Still, this is a very different process from just taking herb A, B and C and throwing them together, because that approach often doesn’t work. Some formulators will look at the research and say, “Herb A was studied as an individual herb and was effective for treating a certain medical problem. Herb B was also studied as an individual herb and was useful for the same condition. So was herb C. Since they all had activity, let’s throw them together.” But in traditional systems of medicine, just as herbalists have figured out that specific herbs work very well together, they’ve also determined that others don’t. The skillful combining of herbs to get a synergistic effect means that, instead of one and one equaling two, one and one equals three. The concept of synergy has always been a part of traditional herbal medicine, but only in the last 10 years has there been research to show that synergy actually can and does occur.

In clinical practice, we often use specific herbs in combination for people with a certain condition over and over again, and they work very well. This also gives us a basis for a formula that will work for the majority of people with whatever condition we are trying to deal with. This is why formulas developed by trained clinical herbalists often work best.

Good herbal medicine treats people, not diseases. This makes herbalism very difficult for retailers. Most customers come in with a health issue, let’s say a migraine, and they think, “Oh, I want feverfew.” But feverfew works for some migraines (vaso-dilative) but not for other types (vaso-constrictive). We need to educate people on how to differentiate the underlying causes, patterns and issues that lead to headaches—or hypertension, PMS or any number of health concerns. Of course, this is not something every retailer is able to do. But a surprising number take my herbal courses and join my online salons, which help them to understand how to look beyond the illness and see the person who has it.
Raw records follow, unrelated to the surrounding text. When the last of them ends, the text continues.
(** C6. The ids of the chunks of a run, read in sequence order, are
    1, 2, ..., n (so they are unique, strictly increasing and without gaps,
    and the k-th chunk has id k); the sequence lists the chunks batch after
    batch, each batch contributing [count] consecutive chunks of its
    priority. *)
Theorem ids_sequential rand scenario :
  let cs := Run.chunks (generateRun rand scenario) in
  Chunk.id <$> cs = seq 1 (length cs) /\
  NoDup (Chunk.id <$> cs) /\
  StronglySorted lt (Chunk.id <$> cs) /\
  Chunk.priority <$> cs =
    flat_map (fun b => replicate (Bucket.count b) (Bucket.priority b))
             (Scenario.buckets scenario).
Proof.
  cbv zeta. rewrite generateRun_ids. repeat split.
  - apply NoDup_seq.
  - apply StronglySorted_seq.
  - apply generateRun_priorities.
Qed.

(** ** Loss rate *)

Lemma inject_nat_pos n : (0 < n)%nat -> 0 < inject_Z (Z.of_nat n).
Proof. intros H. unfold Qlt. cbn. lia. Qed.

(** C7. The loss rate of a run is (recovered + retransmit + dropped) / total
    when total is positive and 0 when total is 0; it always lies in [0,1]. *)
Theorem lossRate_spec rand scenario :
  let run := generateRun rand scenario in
  let st := Run.stats run in
  ((0 < Stats.total st)%nat ->
   Run.lossRate run ==
   inject_Z (Z.of_nat (Stats.recovered st + Stats.retransmit st
                       + Stats.dropped st))
   / inject_Z (Z.of_nat (Stats.total st))) /\
  (Stats.total st = 0%nat -> Run.lossRate run == 0) /\
  0 <= Run.lossRate run /\ Run.lossRate run <= 1.
Proof.
  cbv zeta. pose proof (finalState_counters_total rand scenario) as Hsum.
  rewrite generateRun_eq. cbv zeta in *.
  cbn [Run.lossRate Run.stats Run.chunks].
  unfold computeLossRate, set_total.
  cbn [Stats.total Stats.recovered Stats.retransmit Stats.dropped
       Stats.delivered].
  set (n := length (chunks (finalState rand scenario))) in *.
  set (st := stats (finalState rand scenario)) in *.
  destruct (Nat.ltb_spec 0 n) as [Hpos|Hz].
  - split; [reflexivity|]. split; [lia|]. split.
    + apply Qle_shift_div_l; [now apply inject_nat_pos|].
      rewrite Qmult_0_l. change 0 with (inject_Z 0). rewrite <- Zle_Qle. lia.
    + apply Qle_shift_div_r; [now apply inject_nat_pos|].
      rewrite Qmult_1_l, <- Zle_Qle. lia.
  - split; [lia|]. split; [reflexivity|]. split; discriminate.
Qed.

Lemma lossRate_spec_witness :
  Run.lossRate (generateRun (fun _ => 0.17) motorsport) == (48 # 66) /\
  Run.lossRate (generateRun (fun _ => 0.17) emptyScenario) == 0.
Proof.
  split.
  - rewrite (proj1 (lossRate_spec (fun _ => 0.17) motorsport)).
    + vm_compute. reflexivity.
    + vm_compute. lia.
  - apply (proj1 (proj2 (lossRate_spec (fun _ => 0.17) emptyScenario))).
    reflexivity.
Defined.
(** * torchfile: a shallow embedding of [utils/torchfile.py]

    The reader of Torch7 binary files ([T7Reader]) is embedded as a state
    and error monad over an explicit reader state: the bytes that remain in
    the file object, the table of objects read so far ([self.objects]), and
    a store of the Python objects that have an identity (dicts, lists,
    [TorchObject]s, [LuaFunction]s and numpy arrays).

    Conventions of the embedding:
    - Python 3 on a little-endian host; the width of a C [long] (format
      ['l'] of [struct] and of [array]) is a parameter of the host;
    - [int(str)] is a builtin whose parser is not part of the repository: it
      is a parameter of the host as well;
    - the interpreter's recursion limit and memory exhaustion are not
      modelled; recursion is bounded by a fuel argument, and the theorem
      [read_obj_fuel_enough] shows which fuel is always enough. *)

From Stdlib Require Import ZArith Lia.
From Stdlib.Strings Require Import Byte String Ascii.
From Stdlib Require Import SpecFloat.
From stdpp Require Import gmap list.

Local Open Scope Z_scope.

(** ** Bytes and [struct] decoding *)

Definition byte_val (b : byte) : Z := Z.of_N (Byte.to_N b).

#[global] Instance byte_eq_decision : EqDecision byte := Byte.byte_eq_dec.

(** Little-endian unsigned value of a byte string. *)
Fixpoint le_unsigned (bs : list byte) : Z :=
  match bs with
  | [] => 0
  | b :: bs' => byte_val b + 256 * le_unsigned bs'
  end.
Herbalists want to give people a good experience with herbs. Otherwise, if they take something and it doesn’t give them the results they expect, they think, “I tried herbs; they don’t work.” Becoming educated about effective herb use so you can pass that knowledge on to your customers will result in maximum benefit for all. 

David Winston is a registered herbalist with the American Herbalists Guild and founder of Herbalist & Alchemist.